## Data
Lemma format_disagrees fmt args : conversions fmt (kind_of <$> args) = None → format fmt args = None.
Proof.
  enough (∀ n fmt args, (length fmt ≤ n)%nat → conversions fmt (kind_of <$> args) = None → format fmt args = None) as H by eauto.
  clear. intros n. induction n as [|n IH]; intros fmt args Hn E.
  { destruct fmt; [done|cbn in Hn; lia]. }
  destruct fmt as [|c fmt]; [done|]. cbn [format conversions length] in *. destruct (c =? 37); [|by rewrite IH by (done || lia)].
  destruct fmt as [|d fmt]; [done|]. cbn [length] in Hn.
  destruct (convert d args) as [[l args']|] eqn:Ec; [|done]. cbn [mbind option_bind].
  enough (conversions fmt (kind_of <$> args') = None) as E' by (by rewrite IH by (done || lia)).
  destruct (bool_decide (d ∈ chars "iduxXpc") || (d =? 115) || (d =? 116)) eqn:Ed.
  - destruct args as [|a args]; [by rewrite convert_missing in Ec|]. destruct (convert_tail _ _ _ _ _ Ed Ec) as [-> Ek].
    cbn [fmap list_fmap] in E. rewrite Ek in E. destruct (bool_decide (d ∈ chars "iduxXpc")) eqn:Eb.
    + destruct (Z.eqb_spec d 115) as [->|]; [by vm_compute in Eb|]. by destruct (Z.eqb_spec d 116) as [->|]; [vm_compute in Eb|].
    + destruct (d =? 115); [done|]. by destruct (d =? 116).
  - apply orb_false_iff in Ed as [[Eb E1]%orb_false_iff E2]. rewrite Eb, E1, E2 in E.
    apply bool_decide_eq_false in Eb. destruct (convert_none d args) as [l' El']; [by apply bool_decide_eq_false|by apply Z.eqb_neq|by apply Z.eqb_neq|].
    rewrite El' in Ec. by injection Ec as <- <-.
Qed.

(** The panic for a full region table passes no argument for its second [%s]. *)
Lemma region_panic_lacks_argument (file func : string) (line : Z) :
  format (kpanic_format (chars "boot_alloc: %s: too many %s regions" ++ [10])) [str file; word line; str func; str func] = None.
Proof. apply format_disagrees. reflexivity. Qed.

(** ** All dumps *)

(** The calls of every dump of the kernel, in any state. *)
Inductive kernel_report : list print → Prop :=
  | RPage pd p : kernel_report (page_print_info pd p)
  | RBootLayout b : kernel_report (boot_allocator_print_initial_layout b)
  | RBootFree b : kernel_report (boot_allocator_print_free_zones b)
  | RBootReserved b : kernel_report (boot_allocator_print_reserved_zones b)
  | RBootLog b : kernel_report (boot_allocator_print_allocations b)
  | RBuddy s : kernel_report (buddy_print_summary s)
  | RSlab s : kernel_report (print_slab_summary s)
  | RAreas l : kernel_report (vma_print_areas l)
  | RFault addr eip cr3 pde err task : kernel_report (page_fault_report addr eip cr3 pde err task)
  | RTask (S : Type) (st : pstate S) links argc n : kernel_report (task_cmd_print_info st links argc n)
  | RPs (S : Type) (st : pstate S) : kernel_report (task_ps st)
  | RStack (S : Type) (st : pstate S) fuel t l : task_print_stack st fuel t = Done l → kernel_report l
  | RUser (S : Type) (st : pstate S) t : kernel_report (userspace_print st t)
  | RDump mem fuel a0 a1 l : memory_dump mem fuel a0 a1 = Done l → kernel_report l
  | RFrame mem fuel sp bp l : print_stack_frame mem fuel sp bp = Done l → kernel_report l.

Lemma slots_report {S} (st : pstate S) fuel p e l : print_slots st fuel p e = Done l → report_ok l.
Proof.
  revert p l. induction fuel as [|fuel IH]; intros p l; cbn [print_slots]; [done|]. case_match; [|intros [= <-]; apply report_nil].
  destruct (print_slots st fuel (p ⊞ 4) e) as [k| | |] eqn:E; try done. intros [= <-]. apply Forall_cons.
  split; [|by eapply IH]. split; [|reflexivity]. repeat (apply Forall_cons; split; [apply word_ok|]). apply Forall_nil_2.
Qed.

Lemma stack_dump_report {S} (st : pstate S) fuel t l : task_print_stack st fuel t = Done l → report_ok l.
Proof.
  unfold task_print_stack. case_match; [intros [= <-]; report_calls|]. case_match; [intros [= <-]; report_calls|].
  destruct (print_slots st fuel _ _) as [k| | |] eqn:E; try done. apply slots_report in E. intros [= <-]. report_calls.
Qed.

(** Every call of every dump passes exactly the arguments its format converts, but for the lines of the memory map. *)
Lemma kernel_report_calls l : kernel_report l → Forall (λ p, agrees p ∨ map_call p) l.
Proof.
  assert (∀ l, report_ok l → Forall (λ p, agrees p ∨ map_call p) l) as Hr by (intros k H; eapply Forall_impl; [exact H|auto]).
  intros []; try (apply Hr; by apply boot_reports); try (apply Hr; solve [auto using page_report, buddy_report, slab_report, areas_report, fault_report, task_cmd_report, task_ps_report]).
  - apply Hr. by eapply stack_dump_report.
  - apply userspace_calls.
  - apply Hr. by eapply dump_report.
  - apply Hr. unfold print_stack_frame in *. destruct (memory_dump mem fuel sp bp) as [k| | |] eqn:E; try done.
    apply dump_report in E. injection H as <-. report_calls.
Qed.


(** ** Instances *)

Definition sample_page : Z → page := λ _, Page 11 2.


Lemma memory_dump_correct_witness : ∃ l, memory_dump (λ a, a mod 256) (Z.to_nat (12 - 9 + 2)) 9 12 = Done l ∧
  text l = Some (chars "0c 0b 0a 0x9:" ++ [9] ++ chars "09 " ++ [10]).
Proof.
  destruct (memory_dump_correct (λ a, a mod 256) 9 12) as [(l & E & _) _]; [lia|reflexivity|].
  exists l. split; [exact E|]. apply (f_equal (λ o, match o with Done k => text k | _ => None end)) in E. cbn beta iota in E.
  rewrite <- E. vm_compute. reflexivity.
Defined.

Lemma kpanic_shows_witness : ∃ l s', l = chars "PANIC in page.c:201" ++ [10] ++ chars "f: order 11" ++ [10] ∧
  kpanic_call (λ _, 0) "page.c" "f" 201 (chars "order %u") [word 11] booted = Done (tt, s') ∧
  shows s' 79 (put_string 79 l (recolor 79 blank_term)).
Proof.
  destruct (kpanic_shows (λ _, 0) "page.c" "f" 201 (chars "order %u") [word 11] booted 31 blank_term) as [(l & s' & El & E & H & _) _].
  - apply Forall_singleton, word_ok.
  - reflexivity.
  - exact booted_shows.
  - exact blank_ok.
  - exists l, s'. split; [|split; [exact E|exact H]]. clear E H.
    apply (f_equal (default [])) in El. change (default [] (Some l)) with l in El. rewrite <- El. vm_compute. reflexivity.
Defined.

...

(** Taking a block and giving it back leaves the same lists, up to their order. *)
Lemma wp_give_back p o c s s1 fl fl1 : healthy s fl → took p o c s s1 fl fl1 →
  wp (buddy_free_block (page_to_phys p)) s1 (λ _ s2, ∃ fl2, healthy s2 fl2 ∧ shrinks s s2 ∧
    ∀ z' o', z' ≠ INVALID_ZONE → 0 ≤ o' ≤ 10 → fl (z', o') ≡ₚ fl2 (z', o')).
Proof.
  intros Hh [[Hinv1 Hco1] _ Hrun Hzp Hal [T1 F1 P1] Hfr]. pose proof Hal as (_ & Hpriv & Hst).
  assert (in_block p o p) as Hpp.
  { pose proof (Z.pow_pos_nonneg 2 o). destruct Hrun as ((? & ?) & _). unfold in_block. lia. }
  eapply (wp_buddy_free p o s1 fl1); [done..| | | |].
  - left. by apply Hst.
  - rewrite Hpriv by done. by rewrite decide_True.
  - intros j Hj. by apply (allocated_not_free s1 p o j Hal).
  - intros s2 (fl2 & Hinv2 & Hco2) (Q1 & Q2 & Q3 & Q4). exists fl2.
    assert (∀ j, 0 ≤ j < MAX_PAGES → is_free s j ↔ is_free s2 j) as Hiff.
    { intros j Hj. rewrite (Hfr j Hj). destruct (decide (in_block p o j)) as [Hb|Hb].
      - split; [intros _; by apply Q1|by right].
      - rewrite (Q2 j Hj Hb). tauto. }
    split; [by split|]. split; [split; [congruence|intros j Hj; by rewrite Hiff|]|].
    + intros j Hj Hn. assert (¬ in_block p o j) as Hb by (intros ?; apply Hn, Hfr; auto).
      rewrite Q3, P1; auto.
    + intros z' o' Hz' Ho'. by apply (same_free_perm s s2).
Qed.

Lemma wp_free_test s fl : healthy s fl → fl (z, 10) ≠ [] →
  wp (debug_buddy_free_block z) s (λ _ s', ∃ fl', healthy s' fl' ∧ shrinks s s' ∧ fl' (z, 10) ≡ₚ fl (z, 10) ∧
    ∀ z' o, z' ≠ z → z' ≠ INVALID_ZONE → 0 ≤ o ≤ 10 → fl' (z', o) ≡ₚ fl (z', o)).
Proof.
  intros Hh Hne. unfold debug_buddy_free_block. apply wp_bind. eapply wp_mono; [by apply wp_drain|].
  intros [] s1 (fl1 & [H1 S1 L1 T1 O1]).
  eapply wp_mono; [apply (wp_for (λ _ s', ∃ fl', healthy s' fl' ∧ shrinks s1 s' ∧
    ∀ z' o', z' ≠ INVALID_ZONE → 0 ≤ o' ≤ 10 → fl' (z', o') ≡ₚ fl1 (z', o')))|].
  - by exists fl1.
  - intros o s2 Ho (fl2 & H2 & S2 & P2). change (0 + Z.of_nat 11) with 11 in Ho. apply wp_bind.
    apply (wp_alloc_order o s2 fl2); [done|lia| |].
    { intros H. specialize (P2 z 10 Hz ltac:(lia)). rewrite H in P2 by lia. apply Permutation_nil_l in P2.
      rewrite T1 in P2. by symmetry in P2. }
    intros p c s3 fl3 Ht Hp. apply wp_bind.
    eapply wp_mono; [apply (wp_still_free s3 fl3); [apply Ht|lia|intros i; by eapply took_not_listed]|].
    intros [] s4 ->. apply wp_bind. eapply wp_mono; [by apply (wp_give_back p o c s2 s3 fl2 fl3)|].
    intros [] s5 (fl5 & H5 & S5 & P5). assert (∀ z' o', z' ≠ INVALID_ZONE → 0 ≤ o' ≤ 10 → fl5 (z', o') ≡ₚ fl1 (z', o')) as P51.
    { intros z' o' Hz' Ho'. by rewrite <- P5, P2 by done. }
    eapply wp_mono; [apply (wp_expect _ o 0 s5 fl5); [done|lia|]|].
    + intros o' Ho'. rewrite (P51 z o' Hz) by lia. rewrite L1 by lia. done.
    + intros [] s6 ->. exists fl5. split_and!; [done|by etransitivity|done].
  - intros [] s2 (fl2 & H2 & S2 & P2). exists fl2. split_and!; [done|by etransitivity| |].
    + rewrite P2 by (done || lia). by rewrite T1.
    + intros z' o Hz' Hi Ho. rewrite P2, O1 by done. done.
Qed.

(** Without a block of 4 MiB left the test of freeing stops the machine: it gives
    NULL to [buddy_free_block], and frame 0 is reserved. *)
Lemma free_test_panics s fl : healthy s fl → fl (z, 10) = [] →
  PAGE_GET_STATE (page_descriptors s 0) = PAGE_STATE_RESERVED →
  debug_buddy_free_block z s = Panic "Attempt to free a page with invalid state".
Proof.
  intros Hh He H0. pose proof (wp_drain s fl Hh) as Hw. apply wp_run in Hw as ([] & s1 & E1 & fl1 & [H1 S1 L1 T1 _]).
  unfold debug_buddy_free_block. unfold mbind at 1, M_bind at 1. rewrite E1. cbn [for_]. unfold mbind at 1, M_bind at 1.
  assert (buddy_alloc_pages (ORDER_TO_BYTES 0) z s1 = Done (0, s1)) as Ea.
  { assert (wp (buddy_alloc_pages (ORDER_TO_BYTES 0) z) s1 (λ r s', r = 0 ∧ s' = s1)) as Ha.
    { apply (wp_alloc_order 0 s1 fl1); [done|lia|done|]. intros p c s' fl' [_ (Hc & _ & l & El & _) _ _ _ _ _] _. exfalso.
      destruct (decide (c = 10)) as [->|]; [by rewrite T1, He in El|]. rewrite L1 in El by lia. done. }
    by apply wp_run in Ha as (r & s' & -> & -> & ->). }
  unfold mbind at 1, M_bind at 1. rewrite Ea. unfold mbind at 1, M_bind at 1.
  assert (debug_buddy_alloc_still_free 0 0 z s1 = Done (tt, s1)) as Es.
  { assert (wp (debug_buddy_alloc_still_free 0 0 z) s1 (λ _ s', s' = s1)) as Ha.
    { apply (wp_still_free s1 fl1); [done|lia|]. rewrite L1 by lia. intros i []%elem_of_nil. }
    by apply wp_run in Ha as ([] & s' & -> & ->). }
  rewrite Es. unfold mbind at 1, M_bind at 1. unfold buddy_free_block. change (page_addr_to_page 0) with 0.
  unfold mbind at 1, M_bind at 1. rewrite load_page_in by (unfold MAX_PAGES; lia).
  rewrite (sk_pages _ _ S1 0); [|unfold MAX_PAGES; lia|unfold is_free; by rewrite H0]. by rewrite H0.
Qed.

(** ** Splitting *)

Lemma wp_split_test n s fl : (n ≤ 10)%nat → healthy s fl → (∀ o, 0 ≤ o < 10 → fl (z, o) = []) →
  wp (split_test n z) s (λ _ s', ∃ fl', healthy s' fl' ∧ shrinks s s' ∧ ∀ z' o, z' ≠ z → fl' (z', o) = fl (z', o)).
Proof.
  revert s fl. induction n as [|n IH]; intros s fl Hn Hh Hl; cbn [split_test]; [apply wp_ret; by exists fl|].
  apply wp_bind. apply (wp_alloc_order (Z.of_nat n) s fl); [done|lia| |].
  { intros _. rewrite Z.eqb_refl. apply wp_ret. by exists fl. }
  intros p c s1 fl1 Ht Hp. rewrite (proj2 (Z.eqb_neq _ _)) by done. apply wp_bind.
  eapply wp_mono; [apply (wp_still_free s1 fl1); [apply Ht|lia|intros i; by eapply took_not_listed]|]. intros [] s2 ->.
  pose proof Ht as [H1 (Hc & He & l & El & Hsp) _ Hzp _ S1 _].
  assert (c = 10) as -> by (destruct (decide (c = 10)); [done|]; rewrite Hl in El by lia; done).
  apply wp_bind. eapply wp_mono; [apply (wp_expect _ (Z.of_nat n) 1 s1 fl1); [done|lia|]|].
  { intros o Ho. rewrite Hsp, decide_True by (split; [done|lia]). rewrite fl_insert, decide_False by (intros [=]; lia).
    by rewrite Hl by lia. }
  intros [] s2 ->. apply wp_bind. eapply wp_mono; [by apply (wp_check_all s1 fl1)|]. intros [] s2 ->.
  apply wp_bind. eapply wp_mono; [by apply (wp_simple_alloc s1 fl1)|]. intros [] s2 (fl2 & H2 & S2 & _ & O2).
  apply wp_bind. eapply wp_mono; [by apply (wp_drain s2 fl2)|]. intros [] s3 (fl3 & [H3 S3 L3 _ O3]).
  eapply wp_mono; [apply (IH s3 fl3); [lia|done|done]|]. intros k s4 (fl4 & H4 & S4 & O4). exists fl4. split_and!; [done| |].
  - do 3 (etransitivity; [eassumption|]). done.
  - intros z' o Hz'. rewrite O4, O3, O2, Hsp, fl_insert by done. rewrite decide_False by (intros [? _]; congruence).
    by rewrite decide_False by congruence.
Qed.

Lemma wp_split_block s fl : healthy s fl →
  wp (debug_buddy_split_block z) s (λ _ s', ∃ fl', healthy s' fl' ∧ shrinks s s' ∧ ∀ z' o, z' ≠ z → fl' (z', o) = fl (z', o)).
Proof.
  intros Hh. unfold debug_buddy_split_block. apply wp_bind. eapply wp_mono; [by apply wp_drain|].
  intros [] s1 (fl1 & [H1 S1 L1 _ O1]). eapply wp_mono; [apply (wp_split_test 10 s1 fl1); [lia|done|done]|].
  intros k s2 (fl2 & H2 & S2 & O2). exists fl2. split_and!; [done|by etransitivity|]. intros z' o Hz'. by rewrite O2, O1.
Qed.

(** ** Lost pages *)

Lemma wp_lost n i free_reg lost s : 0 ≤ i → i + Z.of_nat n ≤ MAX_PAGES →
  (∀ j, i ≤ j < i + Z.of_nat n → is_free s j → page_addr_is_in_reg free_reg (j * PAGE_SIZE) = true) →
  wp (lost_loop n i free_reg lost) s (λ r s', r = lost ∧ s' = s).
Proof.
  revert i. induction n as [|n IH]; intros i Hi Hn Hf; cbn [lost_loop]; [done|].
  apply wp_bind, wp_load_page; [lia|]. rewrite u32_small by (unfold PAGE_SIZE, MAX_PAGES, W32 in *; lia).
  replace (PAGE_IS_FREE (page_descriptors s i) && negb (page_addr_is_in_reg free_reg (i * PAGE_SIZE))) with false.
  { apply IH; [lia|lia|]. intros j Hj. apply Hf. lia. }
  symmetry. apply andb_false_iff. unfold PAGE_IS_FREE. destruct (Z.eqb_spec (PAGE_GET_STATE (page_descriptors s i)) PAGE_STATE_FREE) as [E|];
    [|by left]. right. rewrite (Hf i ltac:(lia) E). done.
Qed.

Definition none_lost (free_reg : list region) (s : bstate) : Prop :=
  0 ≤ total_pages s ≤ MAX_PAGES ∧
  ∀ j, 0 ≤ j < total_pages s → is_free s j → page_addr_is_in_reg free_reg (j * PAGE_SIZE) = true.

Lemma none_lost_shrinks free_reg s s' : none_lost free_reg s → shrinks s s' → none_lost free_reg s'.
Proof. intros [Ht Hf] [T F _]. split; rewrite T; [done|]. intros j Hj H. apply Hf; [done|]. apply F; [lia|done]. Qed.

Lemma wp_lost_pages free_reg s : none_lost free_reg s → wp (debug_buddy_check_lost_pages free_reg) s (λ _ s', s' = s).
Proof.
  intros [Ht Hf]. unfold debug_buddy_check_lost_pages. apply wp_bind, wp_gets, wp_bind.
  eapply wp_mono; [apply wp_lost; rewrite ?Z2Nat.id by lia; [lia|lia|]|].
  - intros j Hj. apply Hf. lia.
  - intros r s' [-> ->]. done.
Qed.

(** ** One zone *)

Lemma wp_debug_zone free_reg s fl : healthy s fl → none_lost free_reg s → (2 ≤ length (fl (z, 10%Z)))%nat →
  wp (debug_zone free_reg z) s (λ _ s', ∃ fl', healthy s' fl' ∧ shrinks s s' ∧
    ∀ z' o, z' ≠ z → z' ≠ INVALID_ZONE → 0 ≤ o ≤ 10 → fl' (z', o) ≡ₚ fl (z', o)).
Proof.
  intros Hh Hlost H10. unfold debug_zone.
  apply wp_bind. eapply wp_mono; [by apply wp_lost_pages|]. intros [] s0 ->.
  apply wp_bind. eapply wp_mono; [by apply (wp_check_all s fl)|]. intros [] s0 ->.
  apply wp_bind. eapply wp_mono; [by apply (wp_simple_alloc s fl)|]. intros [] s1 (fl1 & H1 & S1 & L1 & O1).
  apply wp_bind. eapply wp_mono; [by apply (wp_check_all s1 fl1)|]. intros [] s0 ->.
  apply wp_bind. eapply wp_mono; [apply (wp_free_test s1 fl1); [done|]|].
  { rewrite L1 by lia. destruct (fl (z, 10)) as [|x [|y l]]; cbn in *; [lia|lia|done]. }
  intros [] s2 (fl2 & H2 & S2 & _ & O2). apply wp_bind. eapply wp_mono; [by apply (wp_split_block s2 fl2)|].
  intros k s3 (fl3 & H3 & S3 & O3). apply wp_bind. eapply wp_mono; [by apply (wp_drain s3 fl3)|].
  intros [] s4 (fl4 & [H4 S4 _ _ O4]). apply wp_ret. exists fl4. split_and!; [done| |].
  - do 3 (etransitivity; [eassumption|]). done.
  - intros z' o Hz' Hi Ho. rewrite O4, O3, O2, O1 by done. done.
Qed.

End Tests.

## Work item
All that should be written out is the stretch of lines above between the one holding "Lemma format_disagrees fmt" and the one holding "- apply orb_false_iff", inclusive, exactly as given.

## Solution to this problem
Lemma format_disagrees fmt args : conversions fmt (kind_of <$> args) = None → format fmt args = None.
Proof.
  enough (∀ n fmt args, (length fmt ≤ n)%nat → conversions fmt (kind_of <$> args) = None → format fmt args = None) as H by eauto.
  clear. intros n. induction n as [|n IH]; intros fmt args Hn E.
  { destruct fmt; [done|cbn in Hn; lia]. }
  destruct fmt as [|c fmt]; [done|]. cbn [format conversions length] in *. destruct (c =? 37); [|by rewrite IH by (done || lia)].
  destruct fmt as [|d fmt]; [done|]. cbn [length] in Hn.
  destruct (convert d args) as [[l args']|] eqn:Ec; [|done]. cbn [mbind option_bind].
  enough (conversions fmt (kind_of <$> args') = None) as E' by (by rewrite IH by (done || lia)).
  destruct (bool_decide (d ∈ chars "iduxXpc") || (d =? 115) || (d =? 116)) eqn:Ed.
  - destruct args as [|a args]; [by rewrite convert_missing in Ec|]. destruct (convert_tail _ _ _ _ _ Ed Ec) as [-> Ek].
    cbn [fmap list_fmap] in E. rewrite Ek in E. destruct (bool_decide (d ∈ chars "iduxXpc")) eqn:Eb.
    + destruct (Z.eqb_spec d 115) as [->|]; [by vm_compute in Eb|]. by destruct (Z.eqb_spec d 116) as [->|]; [vm_compute in Eb|].
    + destruct (d =? 115); [done|]. by destruct (d =? 116).
  - apply orb_false_iff in Ed as [[Eb E1]%orb_false_iff E2]. rewrite Eb, E1, E2 in E.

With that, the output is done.